Like many avid readers, I’ve developed some reading quirks. Most of you have heard about my series anxiety. I get a copy of a much-anticipated book in a favorite series and then let it sit on my coffee table. I don’t want it to disappoint. I have to mentally prepare myself for it. It’s a problem. I know. Eventually, I dive in and devour the pages, coming out the other side as a happier reader.
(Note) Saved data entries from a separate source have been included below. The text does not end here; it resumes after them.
Lemma forgets_delete r c : forgets (fun m => m <| generation_dicts ::= alter (delete c) r |>).
Proof.
  intros m. split_and!; [done..|]. cbn. intros r' d. rewrite lookup_alter_Some.
  intros [(_ & d' & Hd & ->)|[_ Hd]]; [|by exists d]. exists d'. split; [done|apply delete_subseteq].
Qed.
Lemma forgets_forget_in g c ch : forgets (forget_in g c ch).
Proof.
  apply (forgets_compose (fun m => m <| generation_dicts ::= alter (delete ch) g |>) (fun m => m <| checked_dicts ::= alter (delete ch) c |>));
    [apply forgets_delete|by apply forgets_alone].
Qed.
Lemma forgets_discard k c : forgets (discard_subscription k c).
Proof. by apply forgets_alone. Qed.
Lemma forgets_channel k c : forgets (forget_channel k c).
Proof.
  intros m. unfold forget_channel. destruct (_subscription_generations m !! k) as [g|].
  - destruct (forgets_delete g c m) as (F1 & F2 & F3). cbv zeta.
    destruct (_subscription_checked_at _ !! k); (split_and!; [done..|exact F3]).
  - cbv zeta. destruct (_subscription_checked_at m !! k); (split_and!; [done..|]); cbn; eauto.
Qed.

Lemma ok_handle_unsubscribe k v r : ok (_handle_unsubscribe k v r).
Proof.
  unfold _handle_unsubscribe. destruct (validate_unsubscribe v) as [e|req]; [apply ok_invalid|].
  apply ok_bind; [|intros _; apply ok_reply, clock_sync]. apply ok_forget. unfold unsubscribe_from.
  apply (forgets_compose (fun m => fold_left (fun m c => forget_channel k (uuid_str c) (discard_subscription k (uuid_str c) m))
      (unsub_channel_ids req) m)
    (fun m => m <| _subscriptions ::= <[k := default ∅ (_subscriptions m !! k)]> |> <| _last_subscribe_history_requests ::= delete k |>));
    [|by apply forgets_alone].
  apply (forgets_fold (fun c m => forget_channel k (uuid_str c) (discard_subscription k (uuid_str c) m))). intros c.
  apply forgets_compose; [apply forgets_discard|apply forgets_channel].
Qed.

(** pydantic only accepts UUIDs as identifiers. *)
Definition valid_cursors : Prop := forall v req, validate_resume v = inr req -> Forall (fun cur => uuid_ok (cur_channel_id cur)) (res_channels req).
Well, when reading one of those few series that gives me the “am I ready to do this?” butterflies every time, I discovered something new. I was working my way through Chloe Neill’s House Rules. (Review to come and giveaway goodness, to boot.) The tension was mounting. Everything was going good for Merit & Co. I could see the cracks, though. I knew the world would have to come crashing down any moment. Relationship woes had to be coming. Secrets had to be revealed. Basically, everything was so riveting and so tense I was convinced the world was about to come crashing down on my beloved characters.
So, I stopped.
Yep. I sat the book down and did something else. I just really didn’t want to have to chuck that book across the room. I didn’t want to scream at the characters for keeping secrets or making poor decisions. I wasn’t ready to watch it burn, which is typically my favorite part.
I took a breather and came back to the novel the next day. Devoured it. I handled the events much better (and they weren’t nearly as bad as I feared), and enjoyed the process. But I have to admit this was the first time I ever just said no to experiencing “throw the book” intensity. I plowed head-first in Richelle Mead’s Succubus Dreams, which made me ugly cry. I burrowed in deeper when Chess said and did everything wrong with Terrible in the latter Downside Ghosts books. So, where did this new-found restraint come from?
I’m looking to my fellow readers to feel less weird about it all. Have you ever put a book down because the tension was getting too high for you? Did you ever just need a break from the overwhelming nature of a novel? I’m not talking about the bad kind, but something so good you fear it’ll pull you under.
Hit the comments. Assuage my fears of being the only one who has done this!